═══ Exercise data
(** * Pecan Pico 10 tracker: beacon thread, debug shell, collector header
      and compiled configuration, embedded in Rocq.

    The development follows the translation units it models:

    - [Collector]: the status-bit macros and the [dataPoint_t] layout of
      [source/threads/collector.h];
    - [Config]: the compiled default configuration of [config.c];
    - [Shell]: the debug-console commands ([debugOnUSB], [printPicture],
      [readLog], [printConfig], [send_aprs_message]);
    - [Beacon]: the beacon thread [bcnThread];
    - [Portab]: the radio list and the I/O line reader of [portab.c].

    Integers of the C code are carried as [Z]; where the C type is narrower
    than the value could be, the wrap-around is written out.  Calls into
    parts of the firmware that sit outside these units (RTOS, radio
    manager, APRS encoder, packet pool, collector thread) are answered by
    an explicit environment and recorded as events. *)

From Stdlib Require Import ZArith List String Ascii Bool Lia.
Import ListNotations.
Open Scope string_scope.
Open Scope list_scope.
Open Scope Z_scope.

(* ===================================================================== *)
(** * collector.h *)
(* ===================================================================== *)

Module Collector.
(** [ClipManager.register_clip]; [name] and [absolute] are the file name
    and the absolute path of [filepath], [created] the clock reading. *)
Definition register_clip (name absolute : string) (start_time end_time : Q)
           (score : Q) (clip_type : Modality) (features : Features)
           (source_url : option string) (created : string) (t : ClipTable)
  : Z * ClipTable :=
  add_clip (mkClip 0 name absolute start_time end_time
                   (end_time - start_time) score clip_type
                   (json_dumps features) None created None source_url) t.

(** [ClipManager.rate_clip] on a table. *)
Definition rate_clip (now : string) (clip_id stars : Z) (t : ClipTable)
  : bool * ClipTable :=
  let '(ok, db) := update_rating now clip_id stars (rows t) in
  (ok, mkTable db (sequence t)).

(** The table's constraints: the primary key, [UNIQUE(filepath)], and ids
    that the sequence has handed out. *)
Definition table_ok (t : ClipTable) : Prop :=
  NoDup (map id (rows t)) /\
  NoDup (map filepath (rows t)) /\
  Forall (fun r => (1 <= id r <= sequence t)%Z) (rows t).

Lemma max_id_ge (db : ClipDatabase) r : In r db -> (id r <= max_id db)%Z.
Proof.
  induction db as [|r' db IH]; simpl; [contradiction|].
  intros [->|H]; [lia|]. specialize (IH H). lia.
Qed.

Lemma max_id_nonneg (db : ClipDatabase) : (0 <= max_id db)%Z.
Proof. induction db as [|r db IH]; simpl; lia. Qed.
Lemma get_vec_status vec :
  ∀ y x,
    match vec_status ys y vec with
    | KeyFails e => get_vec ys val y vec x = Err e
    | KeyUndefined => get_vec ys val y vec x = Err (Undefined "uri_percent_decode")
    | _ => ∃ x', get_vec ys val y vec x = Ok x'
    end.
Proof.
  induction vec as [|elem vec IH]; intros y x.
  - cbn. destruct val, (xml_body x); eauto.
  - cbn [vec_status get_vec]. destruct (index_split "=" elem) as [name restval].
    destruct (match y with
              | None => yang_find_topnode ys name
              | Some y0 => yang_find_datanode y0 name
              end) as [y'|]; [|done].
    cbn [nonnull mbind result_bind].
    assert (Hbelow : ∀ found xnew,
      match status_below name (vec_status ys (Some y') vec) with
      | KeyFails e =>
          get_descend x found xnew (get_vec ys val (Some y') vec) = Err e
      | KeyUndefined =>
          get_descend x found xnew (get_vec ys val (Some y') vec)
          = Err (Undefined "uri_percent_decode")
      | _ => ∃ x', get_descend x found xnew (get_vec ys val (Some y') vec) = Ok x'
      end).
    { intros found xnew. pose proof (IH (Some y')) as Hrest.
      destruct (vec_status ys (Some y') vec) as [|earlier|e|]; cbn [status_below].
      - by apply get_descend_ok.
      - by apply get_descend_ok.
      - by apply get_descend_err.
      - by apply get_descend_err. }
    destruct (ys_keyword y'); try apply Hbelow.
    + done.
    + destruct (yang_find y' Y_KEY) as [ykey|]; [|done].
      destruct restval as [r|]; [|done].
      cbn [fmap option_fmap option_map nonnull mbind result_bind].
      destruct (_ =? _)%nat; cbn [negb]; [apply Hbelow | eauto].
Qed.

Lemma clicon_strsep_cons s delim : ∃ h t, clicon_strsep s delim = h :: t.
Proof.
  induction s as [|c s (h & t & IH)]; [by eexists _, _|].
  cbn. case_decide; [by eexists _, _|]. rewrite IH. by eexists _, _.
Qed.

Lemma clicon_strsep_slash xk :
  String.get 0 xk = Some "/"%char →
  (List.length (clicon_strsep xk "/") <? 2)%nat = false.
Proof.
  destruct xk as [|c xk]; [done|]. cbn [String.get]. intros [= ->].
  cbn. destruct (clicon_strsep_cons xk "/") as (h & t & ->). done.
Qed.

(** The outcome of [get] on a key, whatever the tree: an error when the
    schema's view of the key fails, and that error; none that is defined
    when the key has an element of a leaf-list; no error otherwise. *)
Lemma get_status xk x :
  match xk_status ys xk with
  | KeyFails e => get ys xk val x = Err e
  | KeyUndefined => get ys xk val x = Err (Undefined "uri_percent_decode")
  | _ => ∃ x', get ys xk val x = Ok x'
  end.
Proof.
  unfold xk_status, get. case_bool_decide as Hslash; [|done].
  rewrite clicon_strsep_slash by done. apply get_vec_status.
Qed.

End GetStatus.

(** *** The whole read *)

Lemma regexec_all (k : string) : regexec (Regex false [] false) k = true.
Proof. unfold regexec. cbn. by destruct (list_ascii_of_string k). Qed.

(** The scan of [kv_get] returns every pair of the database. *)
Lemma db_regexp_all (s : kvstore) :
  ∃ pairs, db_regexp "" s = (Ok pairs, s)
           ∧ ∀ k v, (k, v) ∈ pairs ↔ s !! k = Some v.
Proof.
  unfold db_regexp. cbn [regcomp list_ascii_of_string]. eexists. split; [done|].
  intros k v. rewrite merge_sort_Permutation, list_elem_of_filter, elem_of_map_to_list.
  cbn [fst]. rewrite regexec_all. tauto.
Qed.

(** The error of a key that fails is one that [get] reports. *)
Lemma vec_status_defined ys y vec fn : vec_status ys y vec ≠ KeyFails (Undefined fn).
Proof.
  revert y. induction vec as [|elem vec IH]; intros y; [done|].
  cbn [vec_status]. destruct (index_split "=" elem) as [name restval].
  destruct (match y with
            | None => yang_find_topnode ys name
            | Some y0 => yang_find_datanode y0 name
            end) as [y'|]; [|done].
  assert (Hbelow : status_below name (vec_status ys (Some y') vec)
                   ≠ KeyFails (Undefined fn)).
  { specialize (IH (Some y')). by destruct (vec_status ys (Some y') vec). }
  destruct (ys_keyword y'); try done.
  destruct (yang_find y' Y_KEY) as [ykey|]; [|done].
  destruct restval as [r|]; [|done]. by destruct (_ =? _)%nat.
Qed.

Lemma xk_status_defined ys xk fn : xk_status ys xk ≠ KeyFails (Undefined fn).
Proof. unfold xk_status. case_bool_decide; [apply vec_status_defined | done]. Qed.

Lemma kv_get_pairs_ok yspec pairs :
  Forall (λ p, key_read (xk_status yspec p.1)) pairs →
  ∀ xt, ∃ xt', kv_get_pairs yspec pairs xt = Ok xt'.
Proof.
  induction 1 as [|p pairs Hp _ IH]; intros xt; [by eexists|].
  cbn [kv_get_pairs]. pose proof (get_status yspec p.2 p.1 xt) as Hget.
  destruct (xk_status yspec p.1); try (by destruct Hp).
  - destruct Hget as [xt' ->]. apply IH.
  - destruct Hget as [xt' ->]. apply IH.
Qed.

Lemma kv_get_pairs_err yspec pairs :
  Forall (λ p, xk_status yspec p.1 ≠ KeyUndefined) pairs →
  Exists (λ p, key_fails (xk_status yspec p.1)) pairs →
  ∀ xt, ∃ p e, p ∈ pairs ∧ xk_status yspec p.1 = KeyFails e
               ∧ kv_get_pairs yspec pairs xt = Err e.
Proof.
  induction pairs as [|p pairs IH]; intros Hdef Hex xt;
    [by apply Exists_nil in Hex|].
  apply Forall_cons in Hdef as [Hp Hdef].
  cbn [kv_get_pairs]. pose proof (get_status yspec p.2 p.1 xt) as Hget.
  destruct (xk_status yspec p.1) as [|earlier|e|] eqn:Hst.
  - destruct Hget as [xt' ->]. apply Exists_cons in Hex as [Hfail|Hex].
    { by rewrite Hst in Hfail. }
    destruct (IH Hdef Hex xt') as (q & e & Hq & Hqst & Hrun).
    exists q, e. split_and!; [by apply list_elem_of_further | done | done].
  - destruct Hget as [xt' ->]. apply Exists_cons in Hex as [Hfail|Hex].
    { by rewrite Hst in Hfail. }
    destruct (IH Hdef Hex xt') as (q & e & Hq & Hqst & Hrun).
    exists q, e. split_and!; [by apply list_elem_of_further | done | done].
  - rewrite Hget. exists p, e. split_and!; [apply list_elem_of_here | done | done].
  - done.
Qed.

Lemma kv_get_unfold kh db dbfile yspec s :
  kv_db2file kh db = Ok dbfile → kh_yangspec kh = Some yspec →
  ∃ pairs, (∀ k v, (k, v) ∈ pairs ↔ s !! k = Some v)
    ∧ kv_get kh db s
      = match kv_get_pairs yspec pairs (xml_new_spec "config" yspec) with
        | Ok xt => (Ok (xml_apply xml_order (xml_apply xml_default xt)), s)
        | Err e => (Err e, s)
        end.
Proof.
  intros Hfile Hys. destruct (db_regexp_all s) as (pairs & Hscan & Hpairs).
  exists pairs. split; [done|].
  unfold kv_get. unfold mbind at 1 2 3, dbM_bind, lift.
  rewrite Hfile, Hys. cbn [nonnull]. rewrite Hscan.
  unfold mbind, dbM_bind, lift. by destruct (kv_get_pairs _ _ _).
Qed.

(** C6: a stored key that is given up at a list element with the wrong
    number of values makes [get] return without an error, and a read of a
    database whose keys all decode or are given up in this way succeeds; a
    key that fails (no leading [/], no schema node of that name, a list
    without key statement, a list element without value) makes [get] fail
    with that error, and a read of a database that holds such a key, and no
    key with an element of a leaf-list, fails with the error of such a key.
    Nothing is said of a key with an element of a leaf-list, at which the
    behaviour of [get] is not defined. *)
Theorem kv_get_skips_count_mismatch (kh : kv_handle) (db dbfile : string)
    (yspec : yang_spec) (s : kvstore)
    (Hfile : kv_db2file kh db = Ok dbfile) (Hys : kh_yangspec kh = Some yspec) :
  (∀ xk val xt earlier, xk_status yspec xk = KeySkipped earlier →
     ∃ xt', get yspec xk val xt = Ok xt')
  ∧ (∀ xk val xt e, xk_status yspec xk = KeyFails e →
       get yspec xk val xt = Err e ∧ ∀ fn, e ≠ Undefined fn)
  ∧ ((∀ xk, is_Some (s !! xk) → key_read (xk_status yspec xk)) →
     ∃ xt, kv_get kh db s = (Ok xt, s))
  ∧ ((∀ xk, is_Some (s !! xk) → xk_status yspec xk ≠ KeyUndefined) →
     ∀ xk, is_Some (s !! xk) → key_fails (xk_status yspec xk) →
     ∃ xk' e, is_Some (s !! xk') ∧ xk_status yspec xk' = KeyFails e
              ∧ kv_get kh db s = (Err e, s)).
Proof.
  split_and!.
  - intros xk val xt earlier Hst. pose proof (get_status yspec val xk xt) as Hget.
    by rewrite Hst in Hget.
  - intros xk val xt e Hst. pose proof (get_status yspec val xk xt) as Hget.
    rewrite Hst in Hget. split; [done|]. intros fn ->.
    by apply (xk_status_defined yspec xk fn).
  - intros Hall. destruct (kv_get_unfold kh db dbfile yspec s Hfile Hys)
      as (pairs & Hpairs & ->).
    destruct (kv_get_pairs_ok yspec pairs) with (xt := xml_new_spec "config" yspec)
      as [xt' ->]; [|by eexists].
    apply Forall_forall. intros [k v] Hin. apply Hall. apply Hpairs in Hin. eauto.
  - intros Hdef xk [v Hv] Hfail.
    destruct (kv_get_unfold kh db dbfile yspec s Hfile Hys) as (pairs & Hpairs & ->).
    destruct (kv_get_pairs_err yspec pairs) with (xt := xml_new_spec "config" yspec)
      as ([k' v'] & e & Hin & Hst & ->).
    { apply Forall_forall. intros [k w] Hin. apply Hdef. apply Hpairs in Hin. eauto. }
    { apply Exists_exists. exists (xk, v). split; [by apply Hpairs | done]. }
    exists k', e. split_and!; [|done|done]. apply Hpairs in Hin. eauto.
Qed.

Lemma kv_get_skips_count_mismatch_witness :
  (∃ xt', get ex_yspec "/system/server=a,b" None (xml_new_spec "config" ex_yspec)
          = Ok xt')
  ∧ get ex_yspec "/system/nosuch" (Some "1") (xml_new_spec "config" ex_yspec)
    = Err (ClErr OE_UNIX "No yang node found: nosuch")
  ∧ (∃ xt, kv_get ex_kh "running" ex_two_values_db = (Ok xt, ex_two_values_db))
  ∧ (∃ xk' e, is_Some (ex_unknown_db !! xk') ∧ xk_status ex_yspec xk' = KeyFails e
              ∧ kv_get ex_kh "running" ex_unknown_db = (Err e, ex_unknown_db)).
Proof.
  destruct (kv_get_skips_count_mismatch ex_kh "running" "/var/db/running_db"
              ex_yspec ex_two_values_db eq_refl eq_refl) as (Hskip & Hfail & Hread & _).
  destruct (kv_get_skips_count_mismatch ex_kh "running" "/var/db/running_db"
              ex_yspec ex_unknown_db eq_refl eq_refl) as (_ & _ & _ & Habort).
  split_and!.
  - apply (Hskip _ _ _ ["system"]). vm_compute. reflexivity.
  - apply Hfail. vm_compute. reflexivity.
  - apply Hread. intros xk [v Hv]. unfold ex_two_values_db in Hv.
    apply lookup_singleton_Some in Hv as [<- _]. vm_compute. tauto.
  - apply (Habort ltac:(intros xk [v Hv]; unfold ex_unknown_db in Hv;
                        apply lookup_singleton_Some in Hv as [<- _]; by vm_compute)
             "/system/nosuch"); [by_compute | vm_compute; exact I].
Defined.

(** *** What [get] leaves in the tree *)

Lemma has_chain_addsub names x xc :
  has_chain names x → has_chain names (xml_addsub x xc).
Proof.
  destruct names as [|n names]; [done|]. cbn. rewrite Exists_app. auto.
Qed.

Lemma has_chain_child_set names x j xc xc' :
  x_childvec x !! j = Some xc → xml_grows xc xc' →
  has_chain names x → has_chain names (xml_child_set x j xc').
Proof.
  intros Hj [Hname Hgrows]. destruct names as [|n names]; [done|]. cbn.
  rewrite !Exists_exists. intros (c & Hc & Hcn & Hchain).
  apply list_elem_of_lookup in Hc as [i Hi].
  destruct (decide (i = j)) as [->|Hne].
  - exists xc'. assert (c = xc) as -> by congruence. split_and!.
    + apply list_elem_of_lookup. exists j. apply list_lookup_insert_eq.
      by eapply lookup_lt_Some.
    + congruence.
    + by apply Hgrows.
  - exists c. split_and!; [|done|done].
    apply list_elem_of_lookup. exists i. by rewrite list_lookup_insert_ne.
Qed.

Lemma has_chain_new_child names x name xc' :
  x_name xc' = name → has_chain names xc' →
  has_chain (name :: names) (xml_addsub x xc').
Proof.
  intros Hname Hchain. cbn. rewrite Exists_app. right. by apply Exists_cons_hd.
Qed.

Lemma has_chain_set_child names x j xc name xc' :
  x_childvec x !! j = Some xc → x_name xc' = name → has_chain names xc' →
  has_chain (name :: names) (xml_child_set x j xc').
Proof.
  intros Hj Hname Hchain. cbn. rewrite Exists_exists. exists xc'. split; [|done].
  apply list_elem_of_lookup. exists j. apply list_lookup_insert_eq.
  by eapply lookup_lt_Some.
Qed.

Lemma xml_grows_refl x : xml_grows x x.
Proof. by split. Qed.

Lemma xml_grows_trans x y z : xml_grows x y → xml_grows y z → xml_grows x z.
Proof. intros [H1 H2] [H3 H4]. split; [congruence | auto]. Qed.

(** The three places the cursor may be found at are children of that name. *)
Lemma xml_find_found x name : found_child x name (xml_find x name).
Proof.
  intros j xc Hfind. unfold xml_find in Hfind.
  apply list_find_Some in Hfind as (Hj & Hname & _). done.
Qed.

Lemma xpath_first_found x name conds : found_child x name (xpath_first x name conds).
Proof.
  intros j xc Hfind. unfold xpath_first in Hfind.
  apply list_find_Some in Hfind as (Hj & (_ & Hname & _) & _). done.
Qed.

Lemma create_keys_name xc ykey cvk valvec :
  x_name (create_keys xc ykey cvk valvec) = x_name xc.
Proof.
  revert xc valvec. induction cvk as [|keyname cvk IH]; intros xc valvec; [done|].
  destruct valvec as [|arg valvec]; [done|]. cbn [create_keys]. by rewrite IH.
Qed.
══════
Which of the lines in the data hold the string "NoDup"? Report each of them by copying it.

  NoDup (map id (rows t)) /\
  NoDup (map filepath (rows t)) /\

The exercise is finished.